Grève des travailleurs de l'unité céramique d'El Milia Jijel
Même s'ils ne représentent qu'une minorité qui ne dépasse pas les 20% de l'effectif des ateliers de l'émaillage et du coulage, selon les affirmations du DG par intérim, les travailleurs grévistes qui se sont lancés, ce mardi, dans un débrayage pour la deuxième fois en une semaine, ont perturbé l'activité de l'unité de la céramique de la ville d'El Milia.Le constat établi par la section syndicale, dont une copie d'un PV signé à cet effet nous a été présentée par le DG intérimaire, fait part du refus de ces grévistes de prendre langue avec leurs représentants syndicaux pour discuter de leurs revendications. Néanmoins, faute d'avoir rencontré les grévistes pour connaître avec exactitude leurs revendications, et dont le DG par intérim nous a refusé tout contact avec eux, l'on indique que ces derniers exigent l'application dans l'immédiat des termes de l'accord signé pour prendre en charge leurs exigences financières liées à la revalorisation de certaines primes. «Nous avons pris en compte toutes leurs revendications que nous avons d'ailleurs affichées pour les porter à leur connaissance, mais certains persistent toujours dans leur refus de reprendre le travail, ce qui nuit à la production», déclare le même responsable.

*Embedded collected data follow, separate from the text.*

(** * Graph search algorithms: DFS, BFS, cycle detection, Dijkstra

    A shallow embedding of the Python sources
    - [directed_graph_search_algos.py]   (class [DirectedGraph], adjacency matrix),
    - [undirected_graph_search_algos.py] (class [UndirectedGraph], recursive searches),
    - [ud_graph.py]                      (class [UndirectedGraph], explicit-stack searches),
    - [maze_solving_algo.py]             (function [solve_puzzle]),
    and the properties of them that the specification states.

    Conventions.
    - Python integers are [Z]; a vertex count and a [range] index are [nat].
    - A Python call either returns or raises; [res A] records both, and a
      third outcome [OutOfFuel] stands for a loop or a recursion that has
      not finished within the fuel given to the model.
    - [float('inf')] is the constructor [Inf] of [dist]. *)

From Stdlib Require Import ZArith Lia.
From stdpp Require Import base list strings gmap sorting.

Local Open Scope Z_scope.
Set Warnings "-clear-no-such-hyp".

(** ** Outcomes of a call *)

Inductive exn : Set := KeyError | IndexError | ValueError.

Inductive res (A : Type) : Type :=
| Ok (a : A)
| Raise (e : exn)
| OutOfFuel.
Arguments Ok {A} a.
Arguments Raise {A} e.
Arguments OutOfFuel {A}.

Definition res_bind {A B} (f : A -> res B) (m : res A) : res B :=
  match m with
  | Ok a => f a
  | Raise e => Raise e
  | OutOfFuel => OutOfFuel
  end.

#[global] Instance res_mbind : MBind res := @res_bind.
#[global] Instance res_mret : MRet res := @Ok.
#[global] Instance res_fmap : FMap res :=
  fun A B f m => res_bind (fun a => Ok (f a)) m.

Lemma res_bind_ok {A B} (f : A -> res B) (m : res A) (b : B) :
  (m ≫= f) = Ok b -> exists a, m = Ok a /\ f a = Ok b.
Proof. destruct m; simpl; intros H; try discriminate. eauto. Qed.

(** ** Python sequences *)

Module Py.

A noter que ces grévistes avaient lancé le même mot d'ordre de grève mercredi dernier avant de reprendre le travail le lendemain. Certains travailleurs, qui ont affiché leur refus d'adhérer à ce débrayage ont fait part de leurs inquiétudes de voir l'unité subir les contrecoups de cette action, ce qui risque, selon eux, de nuire à la santé financière de cette dernière. Cependant, et contrairement à ces appréhensions, l'on affiche une certaine sérénité, selon les assurances du même responsable, qui affirme que toutes les incidences financières dues aux augmentations salariales sont soigneusement étudiées pour éviter un quelconque déséquilibre de cette nature. Le rendement de l'usine est souvent confronté aux aléas des méventes et des stocks non écoulés. «Nous avions un stock de trois mois, mais nous en avons écoulé une grande partie pour qu'il ne nous en reste que pour un mois», assure notre interlocuteur. Conscient du rôle que cette unité joue dans la création et le maintien des postes d'emploi, le gouvernement a injecté 320 milliards de centimes pour renouveler ses équipements.